Why would you buy the updated Lenovo IdeaPad Flex 5 Chromebook for $ 479.99 over the $ 409 model?


People with eagle eyes at Chrome Unboxed saw a new American variant of the Lenovo Flex 5 Chromebook at Costco today. This model is almost identical to the $ 409 model that has been available for a few weeks (see my first impressions of the Lenovo Flex 5 Chromebook here) but is priced at $ 479.99 at Costco. You only get a hardware difference for that $ 80 premium – and I think it’s worth it.

What is the difference?

Instead of 64GB of eMMC 5.1 storage, according to official specifications, the higher-priced model has up to 128GB of local M.2 NVMe storage.

Normally I say only get the updated model if you just need more space.

However, just two days ago I did an interesting experiment on a gaming PC that I built last month.

I added an M.2 NVMe drive to the gaming rig that originally had an SSD with SATA interface.

And I did some disk benchmarking.

I mention this because eMMC 5.1 storage, according to the Enterprise Storage Forum, reads and writes data at approximately the same speed as the SSD you were using:

The 5.1 eMMC storage standard offers transfer rates of up to 400 MB / s. That’s roughly equivalent to the highest SATA SSD transfer speeds, and clearly fast enough for business applications.

They are correct?

Well here are the benchmarks I ran on the old SATA based SSD I was using for the Windows 10 PC. They look in line with the eMMC 5.1 speeds:

SSD benchmarks with SATA interface

After installing the M.2 NVMe drive, I tested the speeds.

Here are the results:

M.2 NVMe benchmarks

The speed difference is obvious, about 60 to 80 percent at disk read and write speeds. I knew that M.2 NVMe storage via a PCI 3 interface was fast, but I didn’t realize that it could literally read 3.1 GB of data from a drive in a second.

But wait: Most of the data that “Chromebooks” “move” is likely going to and from the cloud. So does disk transfer speeds really matter?

I used to be in the field “probably not”, but the continuation of my experiment moved me to the group “maybe”.
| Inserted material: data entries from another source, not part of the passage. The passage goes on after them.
(** * SIREN fog-cloud scheduler: cost model, fitness evaluator and MD-GWO

    A shallow embedding of [fog_gwo_scheduler/models/system_model.py],
    [fog_gwo_scheduler/models/objectives.py] and
    [fog_gwo_scheduler/algorithms/mdgwo.py].

    Numbers.  A Python [float] is idealised as a real number, extended with
    the three special values the source creates or can reach from them
    ([float('inf')], its negation, and the not-a-number value that
    [0 * inf] and [inf - inf] produce).  Rounding error and overflow of
    finite arithmetic are not modelled.  Record fields that hold input data
    are finite reals; values computed by the code are [pyfloat]s.

    Exceptions.  A Python function that can raise returns a [result]. *)

From Stdlib Require Import Reals Lra Lia ZArith List.
From stdpp Require Import gmap strings list fin_maps.

#[local] Open Scope R_scope.

(** ** Exceptions and the error monad *)

Inductive exn : Type :=
| ZeroDivisionError
| IndexError
| AttributeError
| KeyError
| ValueError.

Inductive result (A : Type) : Type :=
| Ok (a : A)
| Raise (e : exn).
Arguments Ok {A} a.
Arguments Raise {A} e.

Definition rbind {A B : Type} (m : result A) (k : A -> result B) : result B :=
  match m with
  | Ok a => k a
  | Raise e => Raise e
  end.

Notation "x <-r m ;; k" := (rbind m (fun x => k))
  (at level 100, m at next level, right associativity).

(** A [for] loop over a list whose body threads an accumulator and may raise. *)
Fixpoint for_each {A S : Type} (body : S -> A -> result S) (l : list A) (s : S)
  : result S :=
  match l with
  | [] => Ok s
  | x :: l' => s' <-r body s x ;; for_each body l' s'
  end.

(** ** Decidable comparisons on the reals *)

#[global] Instance Rlt_decision : RelDecision Rlt := Rlt_dec.
#[global] Instance Rle_decision : RelDecision Rle := Rle_dec.
#[global] Instance Req_decision : EqDecision R := Req_dec_T.

(** ** Python floats *)

Inductive pyfloat : Type :=
| Fin (r : R)
| PInf
| NInf
| NaN.

Definition fl_neg (a : pyfloat) : pyfloat :=
  match a with
  | Fin r => Fin (- r)
  | PInf => NInf
  | NInf => PInf
  | NaN => NaN
  end.

Definition fl_add (a b : pyfloat) : pyfloat :=
  match a, b with
  | NaN, _ | _, NaN => NaN
  | Fin x, Fin y => Fin (x + y)
  | PInf, NInf | NInf, PInf => NaN
  | PInf, _ | _, PInf => PInf
  | NInf, _ | _, NInf => NInf
  end.

Definition fl_sub (a b : pyfloat) : pyfloat := fl_add a (fl_neg b).

(** [r * inf] for a finite [r]: the sign of [r] decides, and [0 * inf] is NaN. *)
Definition fl_scale_inf (r : R) (i : pyfloat) : pyfloat :=
  if decide (0 < r) then i
  else if decide (r < 0) then fl_neg i
  else NaN.

Definition fl_mul (a b : pyfloat) : pyfloat :=
  match a, b with
  | NaN, _ | _, NaN => NaN
  | Fin x, Fin y => Fin (x * y)
  | Fin x, PInf | PInf, Fin x => fl_scale_inf x PInf
  | Fin x, NInf | NInf, Fin x => fl_scale_inf x NInf
  | PInf, PInf | NInf, NInf => PInf
  | PInf, NInf | NInf, PInf => NInf
  end.

(** Python's [a / b] on floats: a zero divisor raises, also under an infinite
    or NaN dividend. *)
Definition fl_div (a b : pyfloat) : result pyfloat :=
  match a, b with
  | _, Fin y =>
      if decide (y = 0) then Raise ZeroDivisionError
      else match a with
           | Fin x => Ok (Fin (x / y))
           | PInf => Ok (fl_scale_inf y PInf)
           | NInf => Ok (fl_scale_inf y NInf)
           | NaN => Ok NaN
           end
  | NaN, _ | _, NaN => Ok NaN
  | Fin _, _ => Ok (Fin 0)
  | _, _ => Ok NaN
  end.

(** Division of two finite floats. *)
Definition py_div (x y : R) : result R :=
  if decide (y = 0) then Raise ZeroDivisionError else Ok (x / y).

(** [math.exp]. *)
Definition fl_exp (a : pyfloat) : pyfloat :=
  match a with
  | Fin r => Fin (exp r)
  | PInf => PInf
  | NInf => Fin 0
  | NaN => NaN
  end.

(** [a < b]; every comparison with NaN is false. *)
Definition fl_lt (a b : pyfloat) : Prop :=
  match a, b with
  | Fin x, Fin y => x < y
  | NInf, Fin _ | NInf, PInf | Fin _, PInf => True
  | _, _ => False
  end.

#[global] Instance fl_lt_dec : RelDecision fl_lt.
Proof.
  intros [x| | |] [y| | |]; simpl; try apply _.
Defined.

(** [a <= b]; every comparison with NaN is false. *)
Definition fl_le (a b : pyfloat) : Prop :=
  match a, b with
  | Fin x, Fin y => x <= y
  | NInf, Fin _ | NInf, PInf | Fin _, PInf | PInf, PInf | NInf, NInf => True
  | _, _ => False
  end.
It turns out that the reference speeds were so fast that I ended up changing the OS installation from the slower SSD and moving it over the faster disk. And now everything in Windows happens faster.

The start to login is about 6 seconds, for example when it used to be more like 15 to 20. Accessing and opening applications is faster. Jumping deep into Windows settings is faster.

Everything. It is faster.

Okay, this is not a Windows 10 blog – it is about Chromebooks.

The point is, I’m willing to bet anyone the $ 68 I spent on my NVMe M.2 unit last week that the $ 479.99 Lenovo Flex 5 Chromebook is recognizably faster than its $ 409 counterpart with eMMC storage. That speed is worth it, as are the extra 64GB of storage for me.

So if you’re thinking of getting the $ 409 model and think it might be worth it too, you can check out the updated version at Costco. I know I would.